Sin embargo, William Gull no es la única persona famosa de la época sobre la que han recaído las miradas de los riperólogos. Otros como el príncipe Alberto Víctor, nieto de la reina, el pintor William Sickert, o incluso el escritor Lewis Carrol engrosan una lista de celebrities bajo sospecha a la que recientemente se le ha sumado nada menos que el propio Conan Doyle.
Una nueva teoría, esgrimida por el grafólogo español Jesús Delgado, sitúa al creador de Sherlock Holmes tras la máscara del Destripador. A esta sorprendente conclusión se llega en base a las similitudes entre la letra de una de las cartas del asesino (la misiva encabezada por el famoso «desde el infierno, Mr. Lusk») y la del novelista. Para refrendarla, además, se arguyen detalles personales de Doyle como sus conocimientos anatómicos (era médico de profesión) o su posible carácter violento (hay quien dice que está detrás de la muerte de Bertram Fletcher Robinson, supuesto autor verdadero de El sabueso de los Baskerville).
Desde luego, todo esto explicaría el poco éxito de Doyle en la investigación del caso, aunque no dejaría de ser llamativo que el asesino, es decir, el propio escritor, hubiese sido desenmascarado finalmente gracias a una de las tácticas que voluntariamente había propuesto: la del análisis grafológico.
La (otra) derrota de Sherlock Holmes
Si analizamos sus relatos canónicos, Sherlock Holmes tan solo fue derrotado en una ocasión: en Escándalo en Bohemia, donde pierde su enfrentamiento contra la inteligencia suprema de Irene Adler.
Así pues, no fue ni ante ese Napoleón del crimen que era el profesor Moriarty, ni mucho menos ante un criminal de segunda como Culverton Smith. La derrota le llegó a manos de ella, una mujer, La Mujer, lo que no deja de ser una deliciosa ironía que contradice (o justifica aún más) la supuesta misoginia del personaje. Sin embargo, a ese casi inmaculado currículum profesional de Holmes podríamos añadirle, en base a lo expuesto anteriormente, una nueva mancha, y no precisamente menor. La de Jack el Destripador.

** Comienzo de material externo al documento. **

(** What an event asks for: each sets its own part; filters go back to the first
    page. *)
Definition view_event (p : UseTableUrlStateParams) (v : View) (e : event) : View :=
  match e with
  | Paginate u =>
      let next := u (shown p v) in
      let nextPage := num_add (pageIndex next) (num_of_Z 1) in
      MkView (if num_leb nextPage (defaultPage p) then None else Some nextPage) (Some (pageSize next))
        (if num_eqb (pageSize next) (pageSize (shown p v)) then v_stored v
         else setStoredPageSize (pageSize next) (v_stored v))
        (v_filters v) (v_shown v) (v_global v)
  | SetGlobal u =>
      if globalFilterEnabled p then
        let next := u (default [] (v_global v)) in
        MkView None (v_size v) (v_stored v) (v_filters v) (v_shown v) (Some (if trimGlobal p then trim next else next))
      else v
  | SetFilters u =>
      let next := u (v_shown v) in
      MkView None (v_size v) (v_stored v) (set_filters p next) next (v_global v)
  | EnsureRange n last =>
      if num_ltb (num_of_Z 0) n && num_ltb n (default (defaultPage p) (v_page v))
      then MkView (if last then Some n else None) (v_size v) (v_stored v) (v_filters v) (v_shown v) (v_global v)
      else v
  end.

(** The parts kept in the URL are the same. *)
Definition same_parts (v w : View) : Prop :=
  v_page v = v_page w ∧ v_size v = v_size w ∧ v_filters v = v_filters w ∧ v_global v = v_global w.

(** The table shows the filters that are set, except that the filters asked for
    stay as they are (blank ones included) when no part of the URL changes. *)
Definition view_step (p : UseTableUrlStateParams) (v : View) (e : event) (w : View) : Prop :=
  let x := view_event p v e in
  w = MkView (v_page x) (v_size x) (v_stored x) (v_filters x) (v_filters x) (v_global x) ∨ w = x ∧ same_parts v x.

Fixpoint view_steps (p : UseTableUrlStateParams) (v : View) (es : list event) (w : View) : Prop :=
  match es with
  | [] => w = v
  | e :: es => ∃ x, view_step p v e x ∧ view_steps p x es w
  end.

(** The keys of a table are different parameters of the URL, and its columns
    different columns. *)
Definition keys_apart (p : UseTableUrlStateParams) : Prop :=
  NoDup (pageKey p :: pageSizeKey p :: globalFilterKey p :: map searchKey (columnFiltersCfg p)) ∧
  NoDup (map columnId (columnFiltersCfg p)).

Definition global_of (p : UseTableUrlStateParams) (s : SearchRecord) : option jsstr :=
  if globalFilterEnabled p
  then Some match obj_get (globalFilterKey p) s with JStr f => f | _ => [] end else None.

(** What is set is what the URL says, and the filters that hold a value are the
    filters of the URL. *)
Definition agrees (p : UseTableUrlStateParams) (t : Table) : Prop :=
  set_filters p (columnFilters t) = initialColumnFilters p (search t) ∧ globalFilter t = global_of p (search t).

Section refinement.
Context {router : Router}.
Context (p : UseTableUrlStateParams) (Hkeys : keys_apart p) (Hok : Forall cfg_ok (columnFiltersCfg p)).

Lemma filters_put k v s :
  k ∉ map searchKey (columnFiltersCfg p) →
  initialColumnFilters p (obj_put k v s) = initialColumnFilters p s.
Proof.
  clear Hkeys Hok. intros Hk. unfold initialColumnFilters. induction (columnFiltersCfg p) as [|c l IH]; [done|].
  cbn [map] in Hk. apply not_elem_of_cons in Hk as [Hne Hk]. cbn [omap list_omap]. rewrite IH by done.
  unfold read_filter. by rewrite obj_put_get, decide_False.
Qed.

Lemma keys_facts :
  pageKey p ≠ pageSizeKey p ∧ pageKey p ≠ globalFilterKey p ∧ pageSizeKey p ≠ globalFilterKey p ∧
  pageKey p ∉ map searchKey (columnFiltersCfg p) ∧ pageSizeKey p ∉ map searchKey (columnFiltersCfg p) ∧
  globalFilterKey p ∉ map searchKey (columnFiltersCfg p) ∧ NoDup (map searchKey (columnFiltersCfg p)).
Proof. destruct Hkeys as [H _]. rewrite !NoDup_cons in H. set_solver. Qed.
Lemma run_sound r k s x :
  run r k s = Some x →
  ∃ w t c', rest s = w ++ t ∧ parses r (before s) w t (caps s) c' ∧
            k (St (reverse w ++ before s) t c') = Some x.
Proof.
  revert k s x. induction r as [|p|r1 IH1 r2 IH2|r1 IH1 r2 IH2|r IH|n r IH|n| | |]; intros k s x;
    cbn [run].
  - intros H. exists [], (rest s), (caps s). split_and!; [done|constructor|by destruct s].
  - destruct (rest s) as [|c t] eqn:E; [done|]. destruct (p c) eqn:Ep; [|done].
    intros H. exists [c], t, (caps s). split_and!; [done|by constructor|done].
  - intros (w1 & t1 & c1 & E1 & H1 & (w2 & t2 & c2 & E2 & H2 & Hk)%IH2)%IH1. simpl in *. subst t1.
    exists (w1 ++ w2), t2, c2. rewrite <-app_assoc, reverse_app, <-app_assoc.
    split_and!; [done|by econstructor|done].
  - destruct (run r1 k s) eqn:E; intros H.
    + simplify_eq. apply IH1 in E as (w & t & c & ? & ? & ?). eauto 10 using parses.
    + apply IH2 in H as (w & t & c & ? & ? & ?). eauto 10 using parses.
  - generalize (length (rest s)) as n. intros n. revert s x.
    induction n as [|n IHn]; intros s x; cbn [star_loop].
    { intros H. exists [], (rest s), (caps s). split_and!; [done|constructor|by destruct s]. }
    destruct (run r _ s) as [y|] eqn:E; intros H; [injection H as ->|].
    + apply IH in E as (w1 & t1 & c1 & E1 & H1 & Hk). simpl in Hk.
      destruct (length t1 <? length (rest s))%nat eqn:El; [|done]. apply Nat.ltb_lt in El.
      apply IHn in Hk as (w2 & t2 & c2 & E2 & H2 & Hk). simpl in *. subst t1.
      exists (w1 ++ w2), t2, c2. rewrite <-app_assoc, reverse_app, <-app_assoc.
      split_and!; [done| |done]. econstructor; [|done..].
      intros ->. rewrite E1 in El. simpl in El. lia.
    + exists [], (rest s), (caps s). split_and!; [done|constructor|by destruct s].
  - intros (w & t & c & E & H & Hk)%IH. simpl in Hk. exists w, t, ((n, w) :: c).
    split_and!; [done|by constructor|]. destruct s as [b r0 c0]. simpl in *. subst r0.
    by rewrite consumed_app in Hk.
  - destruct (starts_with _ _) eqn:E; [|done]. apply starts_with_spec in E as [t Et].
    intros H. eexists _, t, (caps s). split_and!; [exact Et|constructor|].
    unfold advance in H. by rewrite Et, drop_app_length in H.
  - destruct (before s) eqn:E; simpl; [|done]. intros H.
    exists [], (rest s), (caps s). split_and!; [done|constructor|]. simpl. rewrite <-E. by destruct s.
  - destruct (rest s) eqn:E; simpl; [|done]. intros H.
    exists [], [], (caps s). split_and!; [done|constructor|].
    destruct s as [b r0 c]. simpl in *. by subst r0.
  - destruct (xorb _ _) eqn:E; [|done]. intros H.
    exists [], (rest s), (caps s). split_and!; [done|by constructor|by destruct s].
Qed.
(** A lower and an upper bound that are read back as one range. *)
Definition mergeable (c d : RequestCondition) : Prop :=
  match c, d with
  | Time a, Time b =>
      timeFunc a = timeFunc b ∧ timezone a = timezone b ∧ mode a = MATCH_GTE ∧ mode b = MATCH_LT ∧
      num_ltb (str_to_num (value b)) (str_to_num (value a)) = false
  | _, _ => False
  end.

Fixpoint separate (cs : list RequestCondition) : Prop :=
  match cs with
  | c :: (d :: _) as tail => ¬ mergeable c d ∧ separate tail
  | _ => True
  end.

(** What the reader makes of the parts of a condition. *)
Lemma part_reads c :
  wf_condition c →
  (∃ t a b, c = Time t ∧ parts c = [a; b] ∧ trim a = a ∧ trim b = b ∧ b ≠ [] ∧
            tryParseTimeRangePair a b = Some t ∧
            tryParseTimeCondition a = Some (MkTime (timeFunc t) (timezone t) MATCH_GTE (rangeStart t) [] [])) ∨
  ∃ p, parts c = [p] ∧ trim p = p ∧ p ≠ [] ∧ tryParseRequestCondition p = Ok (Some c) ∧
       tryParseTimeCondition p = match c with Time t => Some t | PH _ => None end.
Proof.
  destruct c as [t|c]; intros Hwf; cbn [wf_condition parts] in *.
  - pose proof (time_roundtrip t Hwf) as Hrt.
    assert (∀ p, tryParseTimeCondition p = Some t → tryParseRequestCondition p = Ok (Some (Time t))) as Hreq
      by (intros p Hp; unfold tryParseRequestCondition; by rewrite Hp).
    pose proof Hwf as [Htz [(Hm & Hv & H1 & H2)|(Hm & Hv & Hs)]].
    + rewrite decide_True by done. destruct (num_ltb _ _) eqn:E.
      * right. eexists. split; [done|].
        pose proof (time_parens_roundtrip t Hwf Hm) as Hp.
        split; [|split; [done|]]; [|by auto]. apply solid_trim. by apply solid_around.
      * left. exists t. do 2 eexists. split_and!; [done|done|..].
        -- apply solid_trim, solid_scalar. eauto.
        -- apply solid_trim, solid_scalar. eauto.
        -- apply (solid_scalar (timeFunc t) (timezone t) (js "<")). eauto.
        -- rewrite range_pair by eauto. destruct t; simpl in *; by subst.
        -- rewrite scalar_time_roundtrip by (eauto || set_solver). done.
    + pose proof (scalar_mode_neq _ Hm) as Hr.
      right. rewrite decide_False by done. eexists. split; [done|].
      assert (solid (time_expr t)) as Hsol.
      { rewrite time_expr_text, decide_False by done. apply solid_scalar. eauto. }
      split; [by apply solid_trim|]. split; [apply Hsol|]. auto.
  - right. eexists. split; [done|]. pose proof (solid_ph c Hwf) as Hsol.
    split; [by apply solid_trim|]. split; [apply Hsol|]. split; [by apply ph_roundtrip|].
    rewrite ph_expr_text by done. unfold ph_call.
    destruct (decide _); [apply call_not_time|]. destruct (decide _); [apply has_not_time|apply call_not_time].
Qed.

Puede que Conan Doyle, ni siquiera a toro pasado, quisiese ensuciar la impecable imagen pública de su detective con un caso especialmente sensible para el público. O puede, como asegura un declarado sherlockiano como Enric González, que estuviese tan perdido como el resto de sus contemporáneos ante un asesino cuyos actos de maldad «moderna» carecían de una explicación racionalista lógica. Doyle podría haber hecho coincidir los crímenes del Destripador con el conocido como Gran Hiato de Sherlock Holmes, el periodo en el que de acuerdo a su biografía ficticia, el detective se encontraba fuera de Londres, entre su falsa muerte y su reaparición pública. Hubiese sido un truco maestro para justificar por qué en el juego metaliterario que siempre ha acompañado a Holmes este no se encontraba en Londres para enfrentarse a un poderoso adversario que actuaba en la realidad. Pero Doyle no lo hizo. Y no solo eso, si no que se pronunció públicamente en nombre de su «pupilo». Y los resultados, como ya hemos visto, fueron tan decepcionantes que recuerdan más al torpe proceder del inspector Lestrade que a la infalible lupa de Holmes. Una lástima. A fin de cuentas, parece que no todo iba a ser tan elemental.